$f'(x) = \sqrt{1-f(x)^2}$, then $(f^{-1})'(x) =$

Question

Math StackExchange, long time reader, first time writer. I have a question on inverse differentiation. The question is: Suppose $f'(x) = \sqrt{1-f(x)^2}$, then $(f^{-1})' (x) = ?$

I had a similar question: Let f be a differentiable one-to-one function such that $f'(x) = 1+[f(x)]^2$ and $f(1)= 3$ then $(f^-1)'(3) = ?$. The answer I got was $1/10$ (this question was easier as all one has to do is take $1/f'$ ($f^{-1}(x) = 1/f'(3) = 1/10$).

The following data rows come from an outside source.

(* ===== verification/Connection.v ===== *)
(** * Connections ([src/src/Connection.c], [src/include/Connection.h])

    A connection receives a byte stream into a chain of buffers, cuts it into
    packets and hands them to a callback; and it sends a queue of packets.  The
    requests of the two directions are [st_io] objects of the engine [Net]:
    [RecvFinish] and [SendFinish] are the callbacks that the engine calls when a
    request has been served, and they go on by calling [WSARecv] and [WSASend].

    The memory on which the kernel of [Net] acts is [cmem]: the buffers, the
    connections and their overlapped contexts, the packets that wait to be
    sent, and a client. *)
From S2P Require Import Prelude LinkList Buffer WPacket RPacket Net.

(** ** Data *)

Definition BUFFER_SIZE : Z := 65536.
Definition MAX_WBAF : Z := 1024.

(** [struct OVERLAPCONTEXT] but for its first field, the [st_io] at the same
    address. *)
Record OVERLAPCONTEXT := Overlap { isUsed : Z; ov_c : ptr }.

(** The arrays and the contexts are part of the C struct: the fields hold their
    addresses. *)
Record connection := Connection {
  c_socket : Z;
  wsendbuf : loc;
  wrecvbuf : loc;
  send_overlap : loc;
  recv_overlap : loc;
  unpack_size : Z;
  unpack_pos : Z;
  next_recv_pos : Z;
  next_recv_buf : ptr;
  unpack_buf : ptr;
  send_list : link_list;
  _process_packet : option nat;
  _on_disconnect : option nat;
  c_mt : bool;
  c_raw : bool;
  is_close : Z;
}.

Record cmem (A : Type) := CMem {
  m_bufs : bufs;
  m_conns : gmap loc connection;
  m_overlaps : gmap loc OVERLAPCONTEXT;
  m_packets : gmap loc wpacket;
  packet_send : Z;
  m_client : A;
}.
Arguments CMem {A}.
Arguments m_bufs {A}.
Arguments m_conns {A}.
Arguments m_overlaps {A}.
Arguments m_packets {A}.
Arguments packet_send {A}.
Arguments m_client {A}.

I cannot apply the same logic in the former question as we are dealing with a variable, but I am inclined to believe the answer is $2x/\sqrt{1-x^2}$?

Thank you.

Answer 1

$f^{-1}\circ f(x)=x$ implies $(f^{-1})'(f(x))f'(x)=1$ thus

${f^{-1}}'(f(x))=1/f'(x) = 1/\sqrt{1-f^2(x)}$ , thus ${f^{-1}}'(x)=1/\sqrt{1-x^2}$.

Answer 2

The function $f$ maps a certain $x$-interval $I$ strictly increasingly onto some $y$-interval $J$, and $g:=f^{-1}$ maps $J$ back onto $I$. According to the formula for the derivative of the inverse function one has $$g'(y)={1\over f'\bigl(g(y)\bigr)}={1\over\sqrt{1-f\bigl(g(y)\bigr)^2}}={1\over\sqrt{1-y^2}}\qquad(y\in J)\ .$$ Note that $I:=\bigl]-{\pi\over2},{\pi\over2}\bigr[\ $, $J:=]{-1},1[\ $, and $f:=\sin\restriction I$ form an instance of this problem.